◆ **Task description**: Your task is to write out exactly the lines of the listing below, from the first down to the line that holds "(** ** Handlers".

::: Source data

(* ===== verification/UserService.v ===== *)
(** * UserService: the example server

    [src/example/callee/server.cc]: the service's local methods, the handlers that
    override the generated class's, the service as an instance of what the framework
    sees of services ([ServiceApi]), and [main]. The state of the user's world is the
    standard output. That a method's index leads to its handler, and the descriptors'
    names, are the generated code's, by [src/example/user.proto]. *)

From S2P Require Import Prelude CppString Proto UserProto Config Application ZookeeperClient Server ServerRun ServerCalls.

(** ** Local methods *)

Definition endl : bytes := [Byte.x0a].

Definition Login_local (name pwd cout : bytes) : bool * bytes :=
  (true, cout ++ lit "doing local service: Login" ++ endl ++
         lit "name:" ++ name ++ lit " pwd:" ++ pwd ++ endl).

Definition Register_local (id : Z) (name pwd cout : bytes) : bool * bytes :=
  (true, cout ++ lit "doing local service: Register" ++ endl ++
         lit "id:" ++ to_string id ++ lit " name:" ++ name ++ lit " pwd:" ++ pwd ++ endl).

(** ** Handlers

    The response starts empty; the handler runs [done] as its last action. *)

Definition Login (request : LoginRequest) (response : LoginResponse) (cout : bytes) :
    LoginResponse * bytes :=
  let '(login_result, cout) := Login_local (login_name request) (login_pwd request) cout in
  (mk_LoginResponse (mk_ResultCode 0 []) login_result, cout).

Definition Register (request : RegisterRequest) (response : RegisterResponse) (cout : bytes) :
    RegisterResponse * bytes :=
  let '(register_result, cout) :=
    Register_local (register_id request) (register_name request) (register_pwd request) cout in
  (mk_RegisterResponse (mk_ResultCode 0 []) register_result, cout).

(** ** The service *)

Inductive UserMethod := login_method | register_method.
Inductive UserMessage :=
| MLoginRequest (m : LoginRequest)
| MLoginResponse (m : LoginResponse)
| MRegisterRequest (m : RegisterRequest)
| MRegisterResponse (m : RegisterResponse).

Section UserService.

Context `{Proto LoginRequest} `{Proto LoginResponse} `{Proto RegisterRequest}
  `{Proto RegisterResponse}.

(** [CallMethod] with a request of another method's type does not happen: the
    framework parses the prototype of the method it calls. *)
#[export] Instance UserServiceRpc : ServiceApi := {|
  Service := unit;
  MethodDescriptor := UserMethod;
  PbMessage := UserMessage;
  World := bytes;
  service_desc_name _ := lit "UserServiceRpc";
  service_methods _ := [login_method; register_method];
  method_desc_name m :=
    match m with login_method => lit "Login" | register_method => lit "Register" end;
  ParseRequest _ m b :=
    match m with
    | login_method => MLoginRequest <$> ParseFromString b
    | register_method => MRegisterRequest <$> ParseFromString b
    end;
  SerializeMessage m :=
    match m with
    | MLoginRequest m => SerializeToString m
    | MLoginResponse m => SerializeToString m
    | MRegisterRequest m => SerializeToString m
    | MRegisterResponse m => SerializeToString m
    end;
  CallMethod _ m request cout :=
    match m, request with
    | login_method, MLoginRequest r =>
        let '(response, cout) := Login r LoginResponse_default cout in
        (cout, Some (MLoginResponse response))
    | register_method, MRegisterRequest r =>
        let '(response, cout) := Register r RegisterResponse_default cout in
        (cout, Some (MRegisterResponse response))
    | _, _ => (cout, None)
    end |}.

(** ** [main] *)

Context `{MapOrder} `{ZooApi Zk} (getopt : list bytes -> list (byte * bytes))
  (fopen : bytes -> option bytes).

Definition provider : RpcServer := NotifyService RpcServer_new tt.

Definition callee_main (argv : list bytes) : outcome (RpcServer * TcpServer * Zk) :=
  m_config ← Init getopt fopen ∅ argv;
  '(server, zk) ← Run provider m_config;
  mret (provider, server, zk).

(** ** Lemmas *)

(** What the provider publishes. *)
Lemma provider_methods :
  exists info, service_map provider !! lit "UserServiceRpc" = Some info /\
    service info = tt /\ method_map info !! lit "Login" = Some login_method /\
    method_map info !! lit "Register" = Some register_method /\
    forall m, m <> lit "Login" -> m <> lit "Register" -> method_map info !! m = None.
Proof.
  destruct (proj1 (notify_service_publishes (api := UserServiceRpc) RpcServer_new tt []) eq_refl) as (info & Hi & Hs & Hm).
  exists info. split; [exact Hi|]. split; [exact Hs|].
  split; [by rewrite Hm|]. split; [by rewrite Hm|].
  intros m H1' H2'. rewrite Hm. cbn [service_methods UserServiceRpc first_method method_desc_name].
  by rewrite !bool_decide_false by congruence.
Qed.

End UserService.
(** The loop over requests that parse, until the peer closes. *)
Lemma handle_client_answers c reqs rb g_running k fuel :
  Forall (fun r => login_parts r.1 r.2) reqs ->
  SerializeToString ok_response = Some rb -> zlen rb < 2 ^ 32 ->
  arrived (mini_in c) = (concat ((fun r => legacy_request r.1 r.2) <$> reqs), Closed) ->
  mini_send_results c = concat (replicate (length reqs) [4; zlen rb]) ->
  (forall i, g_running i = true) -> (length reqs < fuel)%nat ->
  exists rest, handle_client fuel g_running k c =
    Returns (Some (mk_MiniConn rest []
      (mini_sent c ++ concat (replicate (length reqs) (legacy_response rb))))).
Proof.
  intros Hf Hrb Hl Ha Hsend Hrun. revert k fuel c Ha Hsend.
  induction Hf as [|[hs b] reqs Hp _ IH]; intros k [|fuel] c Ha Hsend Hfuel;
    cbn in Hfuel; try lia; cbn [handle_client]; rewrite Hrun.
  - destruct (handle_one_closed c Ha) as (rest & ->). exists rest. cbn in *.
    by rewrite Hsend, app_nil_r.
  - destruct (handle_one_ok c hs b _ _ rb _ Hp Hrb Hl Ha Hsend) as (r1 & -> & Ha1).
    cbn [mbind outcome_bind].
    destruct (IH (S k) fuel (mk_MiniConn r1 (concat (replicate (length reqs) [4; zlen rb]))
      (mini_sent c ++ legacy_response rb)) Ha1 eq_refl ltac:(lia)) as (rest & E).
    exists rest. etransitivity; [exact E|]. cbn. by rewrite <- (assoc_L (++)).
Qed.

(** The server answers every request of a connection. For any number of requests
    framed by the client's codec whose header and body parse, arriving in segments
    of any sizes until the peer closes, the handler sends exactly one response frame
    per request and closes the connection; as many rounds as there are requests,
    and one more, are enough for the loop to end. *)
Theorem mini_server_answers c frames rb g_running k fuel :
  Forall login_frame frames ->
  SerializeToString ok_response = Some rb -> zlen rb < 2 ^ 32 ->
  arrived (mini_in c) = (concat frames, Closed) ->
  mini_send_results c = concat (replicate (length frames) [4; zlen rb]) ->
  (forall i, g_running i = true) -> (length frames < fuel)%nat ->
  exists rest, handle_client fuel g_running k c =
    Returns (Some (mk_MiniConn rest []
      (mini_sent c ++ concat (replicate (length frames) (legacy_response rb))))).
Proof.
  intros Hf Hrb Hl Ha Hsend Hrun Hfuel.
  assert (exists reqs, Forall (fun r => login_parts r.1 r.2) reqs /\
    frames = (fun r => legacy_request r.1 r.2) <$> reqs) as (reqs & Hp & ->).
  { clear -Hf. induction Hf as [|f frames (hs & b & -> & Hp)%login_frame_parts _ (reqs & Hr & ->)].
    - by exists [].
    - exists ((hs, b) :: reqs). split; [by constructor|done]. }
  rewrite length_fmap in *. by apply handle_client_answers.
Qed.

(** The length of the header is not checked against the frame: a frame whose
    HeaderLen is larger than the rest of the frame makes the server parse beyond its
    buffer, whatever follows. *)
Theorem mini_server_header_overrun c total hlen payload more e :
  4 <= total <= 16 * 1024 * 1024 -> zlen payload = total - 4 -> total - 4 < hlen < 2 ^ 32 ->
  arrived (mini_in c) = (be_bytes 4 total ++ be_bytes 4 hlen ++ payload ++ more, e) ->
  handle_one c = Undefined.
Proof.
  intros Ht Hp Hh Ha. set (av := _ ++ _) in Ha.
  assert (Hal : zlen av = 8 + zlen payload + zlen more) by (unfold av; xlen).
  assert (slice av 0 4 = be_bytes 4 total) as S1 by (unfold av; by slices).
  assert (slice av 4 4 = be_bytes 4 hlen) as S2 by (unfold av; by slices).
  assert (drop 8 av = payload ++ more) as S3.
  { unfold av. rewrite (assoc_L (++)). apply drop_app_length'.
    rewrite length_app, !length_be_bytes. done. }
  unfold handle_one.
  destruct (conn_recv_length c av e ltac:(lia) Ha) as (r1 & buf1 & -> & Hn1 & Ha1).
  cbn [mbind outcome_bind Z.eqb Pos.eqb negb]. rewrite Hn1, S1, be_load_be_bytes_id
    by (cbn; lia). decide_cmp.
  destruct (conn_recv_length {| c with mini_in := r1 |} (drop 4 av) e
    ltac:(rewrite length_drop; lia) Ha1) as (r2 & buf2 & -> & Hn2 & Ha2).
  cbn [mbind outcome_bind Z.eqb Pos.eqb negb]. rewrite Hn2, slice_of_drop.
  change (Z.of_nat 4) with 4.
  rewrite S2, be_load_be_bytes_id by (cbn; lia). rewrite u32_small by lia.
  rewrite drop_drop in Ha2. cbn [Nat.add] in Ha2. rewrite S3 in Ha2.
  destruct (conn_recv_ok {| {| c with mini_in := r1 |} with mini_in := r2 |}
    (total - 4) (payload ++ more) e ltac:(rewrite length_app; lia) Ha2) as (r3 & -> & _).
  cbn [mbind outcome_bind]. rewrite Z.eqb_refl. cbn [negb].
  unfold ParseFromArray. rewrite length_take, length_app. by decide_cmp.
Qed.

End Requests.

(** ** Witnesses *)

Section MiniServerWitnesses.

Import Demo UserDemo.
#[local] Existing Instances RpcHeader_demo LoginRequest_demo LoginResponse_demo.
#[local] Instance mini_little : Host := Little.

Definition login_ctx : ClientContext :=
  {| ClientContext_default with ctx_service_name := lit "UserServiceRpc";
     ctx_method_name := lit "Login" |}.
Definition login_msg : ProtocolMessage :=
  {| ProtocolMessage_default with
     body := default [] (SerializeToString (mk_LoginRequest (lit "zhang") (lit "1"))) |}.
Definition login_bytes : bytes := ToString (Legacy_ClientEncode login_ctx login_msg empty_buffer).2.
Lemma step_decreases k s ts s' ts' :
  rcu_threads k (s, ts) (s', ts') -> sum_by steps_left ts' + 1 <= sum_by steps_left ts.
Proof.
  inversion 1 as [? ? i pc ? pc' Hi Hpc]; subst. rewrite (sum_by_insert steps_left ts i pc pc' Hi).
  inversion Hpc; simpl; lia.
Qed.

Lemma can_end k ts0 s ts :
  Forall not_started ts0 -> rtc (rcu_threads k) (Shared_new, ts0) (s, ts) ->
  exists s' ts', rtc (rcu_threads k) (s, ts) (s', ts') /\ Forall returned ts'.
Proof.
  intros Hts. revert s.
  induction ts as [ts IH] using (induction_ltof1 _ (fun ts => Z.to_nat (sum_by steps_left ts))).
  intros s Hr. destruct (threads_progress k ts0 s ts Hts Hr) as [Hret|([s1 ts1] & Hs)].
  { by exists s, ts. }
  pose proof (step_decreases _ _ _ _ _ Hs). pose proof (steps_left_nonneg ts1).
  destruct (IH ts1 ltac:(unfold ltof; lia) s1) as (s' & ts' & Hr' & Hret).
  { eapply rtc_r; [exact Hr|exact Hs]. }
  exists s', ts'. split; [|exact Hret]. by eapply rtc_l.
Qed.

Lemma run_bound k n x y :
  nsteps (rcu_threads k) n x y -> sum_by steps_left y.2 + Z.of_nat n <= sum_by steps_left x.2.
Proof.
  induction 1 as [x|n [s1 ts1] [s2 ts2] z Hs _ IH]; [lia|].
  apply step_decreases in Hs. simpl in *. lia.
Qed.

(** C23. Every run ends, and with every thread returned: a run of [n] threads has at most [4n]
    steps, it stops only when all threads have returned, and from every state it
    reaches it can be continued until they have. *)
Theorem benches_terminate k ts0 s ts m :
  Forall not_started ts0 -> nsteps (rcu_threads k) m (Shared_new, ts0) (s, ts) ->
  (m <= 4 * length ts0)%nat /\
  (Forall returned ts \/ exists x, rcu_threads k (s, ts) x) /\
  exists s' ts', rtc (rcu_threads k) (s, ts) (s', ts') /\ Forall returned ts'.
Proof.
  intros Hts Hm. pose proof (rtc_nsteps_2 _ _ _ Hm) as Hr. split; [|split].
  - apply run_bound in Hm. simpl in Hm. pose proof (steps_left_nonneg ts).
    assert (sum_by steps_left ts0 = zlen ts0 * 4) as E; [|lia].
    apply sum_by_const. eapply Forall_impl; [exact Hts|]. by intros [].
  - by apply (threads_progress k ts0).
  - by apply (can_end k ts0).
Qed.

(** ** Output *)

Definition ns2us (ns : double) : double := d_div ns (d_of_Z 1000).

(** [s.p50_ns > 0 ? s.p999_ns / s.p50_ns : 0]. *)
Definition tail_factor (s : LatencyStats) : double :=
  if d_gt (p50_ns s) d_zero then d_div (p999_ns s) (p50_ns s) else d_zero.
Definition tail_verdict (factor : double) : item :=
  if d_gt factor (d_of_Z 10) then txt " ⚠️  严重长尾"
  else if d_gt factor (d_of_Z 3) then txt " ⚡ 中等长尾"
  else txt " ✓ 健康".

Definition PrintSection (title : item) (s : LatencyStats) : list item :=
  [txt "  "; title; txt " ("; Int (count s); txt " samples):"; endline;
   txt "    avg="; Fixed; SetPrecision 1; Dbl (ns2us (avg_ns s));
   txt "us  P50="; Dbl (ns2us (p50_ns s));
   txt "us  P99="; Dbl (ns2us (p99_ns s));
   txt "us  P999="; Dbl (ns2us (p999_ns s));
   txt "us  max="; Dbl (ns2us (max_ns s)); txt "us"; endline;
   txt "    tail-ratio(P999/P50)="; Fixed; SetPrecision 1; Dbl (tail_factor s); txt "x";
   tail_verdict (tail_factor s); endline; endline].
(* ===== verification/QpsMonitor.v ===== *)
(** * QpsMonitor: benchmark threads and the thread that watches them

    The part that [tools/qps_benchmark.cc], [example/caller/client.cc] and
    [example/caller/bench_client.cc] share: workers that add to atomic counters, a
    monitor thread that reads them every now and then and prints the difference, and
    [main], which joins the workers, clears [running] and joins the monitor. The
    three differ in a few statements, which the definitions distinguish by [tool]. *)

From S2P Require Import Prelude Threads Doubles OStream.

Inductive tool := QpsBenchmark | Client | BenchClient.

(** ** The counters *)

Record Counters := mk_Counters { success_count : Z; fail_count : Z; total_latency_us : Z }.
Definition Counters_zero : Counters := mk_Counters 0 0 0.

Inductive count_act := CSuccess | CFail | CLatency (us : Z).

Definition count_do (a : count_act) (c : Counters) : Counters :=
  match a with
  | CSuccess => {| c with success_count := i64 (success_count c + 1) |}
  | CFail => {| c with fail_count := i64 (fail_count c + 1) |}
  | CLatency us => {| c with total_latency_us := i64 (total_latency_us c + us) |}
  end.

(** ** A line of the monitor *)

Record Row := mk_Row {
  elapsed_sec : Z;
  delta_success : Z;
  delta_fail : Z;
  interval_qps : double;
  cumulative_qps : double;
  succ_qps : double;
  fail_qps : double;
  rate : double
}.

Definition milli_s : double := d_dec 1 3.

(** The success rate of an interval without calls. *)
Definition idle_rate (t : tool) : double :=
  match t with Client => d_zero | _ => d_of_Z 100 end.

(** The clock's readings are in nanoseconds. *)
Definition make_row (t : tool) (start_time prev_time now : Z)
    (prev_success prev_fail cur_success cur_fail : Z) : outcome Row :=
  let from_start := chrono_s (now - start_time) in
  let interval := chrono_s (now - prev_time) in
  let cur_total := cur_success + cur_fail in
  let delta_success := cur_success - prev_success in
  let delta_fail := cur_fail - prev_fail in
  let delta_total := delta_success + delta_fail in
  let interval_qps := d_div (d_of_Z delta_total) interval in
  let cumulative_qps := d_div (d_of_Z cur_total) (d_max milli_s from_start) in
  let succ_qps := d_div (d_of_Z delta_success) interval in
  let fail_qps := d_div (d_of_Z delta_fail) interval in
  let rate :=
    if delta_total >? 0 then
      d_div (d_mul (d_of_Z 100) (d_of_Z delta_success)) (d_of_Z delta_total)
    else idle_rate t in
  elapsed_sec ← to_int from_start;
  mret (mk_Row elapsed_sec delta_success delta_fail interval_qps cumulative_qps succ_qps fail_qps rate).
(** The segments of [qps_benchmark.cc] are five parts of the history in order: none
    empty, none out of bounds, nothing twice and nothing left out. *)
Theorem bench_segments_partition (v : list double) :
  5 <= zlen v ->
  concat (segment v <$> bench_segments (zlen v)) = v /\ length (bench_segments (zlen v)) = 5%nat /\
  Forall (fun seg => segment v seg <> [] /\
    seg_sum v seg = Returns (fold_left d_add (segment v seg) d_zero)) (bench_segments (zlen v)).
Proof.
  intros Hn. pose proof (bench_segments_five (zlen v) Hn) as E. cbv zeta in E.
  set (n := zlen v) in *. set (k := n / 5) in *. rewrite !Z.mul_1_l in E. rewrite E.
  assert (0 < k) by (apply Z.div_str_pos; lia).
  assert (5 * k <= n) by (pose proof (Z_div_mod_eq_full n 5); pose proof (Z.mod_pos_bound n 5); lia).
  split; [|split; [done|]].
  - cbn [fmap list_fmap concat]. rewrite app_nil_r. unfold segment. cbn [fst snd].
    replace (3 * k + k - 3 * k) with (4 * k - 3 * k) by lia.
    replace (2 * k + k - 2 * k) with (3 * k - 2 * k) by lia.
    replace (k + k - k) with (2 * k - k) by lia.
    rewrite !slice_join by lia. apply slice_all; lia.
  - assert (forall a b, 0 <= a < b -> b <= n -> segment v (a, b) <> [] /\
      seg_sum v (a, b) = Returns (fold_left d_add (segment v (a, b)) d_zero)) as Hseg.
    { intros a b Ha Hb. split; [|apply seg_sum_ok; cbn; lia].
      unfold segment, slice. cbn [fst snd]. intros Hnil%(f_equal length).
      rewrite length_take, length_drop in Hnil. cbn in Hnil. lia. }
    repeat constructor; apply Hseg; lia.
Qed.

(** [client.cc] has no rest: with [n] samples, its segments are [Z.max 1 (n / 5)]
    samples each, and what follows the fifth is in none. *)
Lemma client_segments_from_covers {A} (v : list A) k n rounds : forall seg,
  0 < k -> 0 <= seg -> zlen v = n ->
  concat (segment v <$> client_segments_from rounds seg k n n) =
  slice v (seg * k) (Z.min n ((seg + Z.of_nat rounds) * k) - seg * k).
Proof.
  induction rounds as [|rounds IH]; intros seg Hk Hseg Hn; cbn [client_segments_from].
  { cbn. unfold slice. replace (Z.to_nat _) with 0%nat; [done|]. nia. }
  case_if; zbool.
  - cbn [fmap list_fmap concat]. rewrite IH by lia. unfold segment. cbn [fst snd].
    rewrite Nat2Z.inj_succ. replace (seg + Z.succ (Z.of_nat rounds)) with (seg + 1 + Z.of_nat rounds) by lia.
    destruct (decide (n <= seg * k + k)) as [Hle|Hgt].
    + rewrite (Z.min_r (seg * k + k)) by lia. rewrite (Z.min_l n) by nia.
      unfold slice at 2. rewrite (drop_ge v) by lia. rewrite take_nil, app_nil_r. done.
    + rewrite (Z.min_l (seg * k + k)) by lia. replace ((seg + 1) * k) with (seg * k + k) by lia.
      apply slice_join; nia.
  - unfold slice. rewrite drop_ge by lia. by rewrite take_nil.
Qed.
(** One sequential call. *)
Lemma rec_inv_job b st rs job :
  rec_inv b st rs -> rec_inv b (record_job st job) (rs ++ [done_ job]).
Proof.
  intros [Hc Ht Hl Hh Hg Hm Ho]. destruct job as [ns bucket].
  assert (Hmax : m_max_times (record_job st (ns, bucket)) = Z.max ns (m_max_times st)).
  { unfold record_job, raise_max, put_hist, add_total, add_count. simpl.
    case_if; simpl; lia. }
  split; rewrite ?sum_by_app, ?Hmax; try lia.
  - unfold record_job, raise_max. simpl. case_if; simpl; rewrite Hc, i64_add; f_equal; lia.
  - unfold record_job, raise_max. simpl. case_if; simpl; rewrite Ht, i64_add; f_equal; lia.
  - unfold record_job, raise_max. simpl. case_if; simpl; by rewrite length_bump.
  - intros k c Hk. rewrite sum_by_app.
    rewrite m_hist_job, (hist_lookup _ _ _ _ (Hh k c Hk)). simpl.
    case_decide; [rewrite i64_add|]; do 2 f_equal; lia.
  - destruct (Z.max_spec ns (m_max_times st)) as [[? ->]|[? ->]].
    + destruct Hm as [|[r [Hr ?]]]; [by left|right; exists r].
      split; [|done]. apply elem_of_app. by left.
    + right. exists (done_ (ns, bucket)). split; [|done].
      apply elem_of_app. right. by apply list_elem_of_singleton.
  - apply Forall_app. split; [by eapply max_ok_le; [|exact Ho]; lia|].
    apply Forall_singleton. unfold max_ok. simpl. lia.
Qed.

Lemma rec_inv_all b jobs st rs :
  rec_inv b st rs -> rec_inv b (record_all st jobs) (rs ++ (done_ <$> jobs)).
Proof.
  revert st rs. induction jobs as [|job jobs IH]; intros st rs H; simpl.
  { by rewrite app_nil_r. }
  rewrite cons_middle, (assoc_L (++)). by apply IH, rec_inv_job.
Qed.

(** With all threads done the invariant determines the counters. *)
Lemma rec_inv_unique b st st' rs :
  Forall finished rs -> rec_inv b st rs -> rec_inv b st' rs -> st = st'.
Proof.
  intros Hf [Hc Ht Hl Hh Hg Hm Ho] [Hc' Ht' Hl' Hh' Hg' Hm' Ho'].
  assert (Hle : forall st m, (m_max_times st = m_max_times b \/
      exists r, r ∈ rs /\ m_max_times st = r_ns r) ->
    Forall (max_ok m) rs -> m_max_times b <= m -> m_max_times st <= m).
  { intros st0 m [->|[r [Hr ->]]] HF ?; [done|]. rewrite Forall_forall in HF, Hf.
    specialize (HF r Hr). unfold max_ok in HF. by rewrite (Hf r Hr) in HF. }
  destruct st as [c t m h], st' as [c' t' m' h']. simpl in *.
  assert (m = m') as <- by (apply Z.le_antisymm;
    [apply (Hle (mk_StageStats c t m h) m')|apply (Hle (mk_StageStats c' t' m' h') m)]; done).
  f_equal; try congruence.
  apply list_eq. intros k. destruct (m_hist b !! k) as [x|] eqn:Hk.
  { by rewrite (Hh k x Hk), (Hh' k x Hk). }
  apply lookup_ge_None in Hk. rewrite !lookup_ge_None_2; lia || done.
Qed.

(** The threads' durations do not change. *)
Definition job_at (r : recorder) : Z * Z := (r_ns r, r_bucket r).

Lemma recorders_jobs s s' :
  rtc recorders_step s s' ->
  job_at <$> s'.2 = job_at <$> s.2.
Proof.
  induction 1 as [|s1 s2 s3 Hstep _ IH]; [done|]. rewrite IH. clear IH.
  destruct Hstep as [st rs i r st' pc' Hi _]. simpl. rewrite list_fmap_insert.
  apply list_insert_id. by rewrite list_lookup_fmap, Hi.
Qed.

::::::

◆ **Output of the task**:
(* ===== verification/UserService.v ===== *)
(** * UserService: the example server

    [src/example/callee/server.cc]: the service's local methods, the handlers that
    override the generated class's, the service as an instance of what the framework
    sees of services ([ServiceApi]), and [main]. The state of the user's world is the
    standard output. That a method's index leads to its handler, and the descriptors'
    names, are the generated code's, by [src/example/user.proto]. *)

From S2P Require Import Prelude CppString Proto UserProto Config Application ZookeeperClient Server ServerRun ServerCalls.

(** ** Local methods *)

Definition endl : bytes := [Byte.x0a].

Definition Login_local (name pwd cout : bytes) : bool * bytes :=
  (true, cout ++ lit "doing local service: Login" ++ endl ++
         lit "name:" ++ name ++ lit " pwd:" ++ pwd ++ endl).

Definition Register_local (id : Z) (name pwd cout : bytes) : bool * bytes :=
  (true, cout ++ lit "doing local service: Register" ++ endl ++
         lit "id:" ++ to_string id ++ lit " name:" ++ name ++ lit " pwd:" ++ pwd ++ endl).

(** ** Handlers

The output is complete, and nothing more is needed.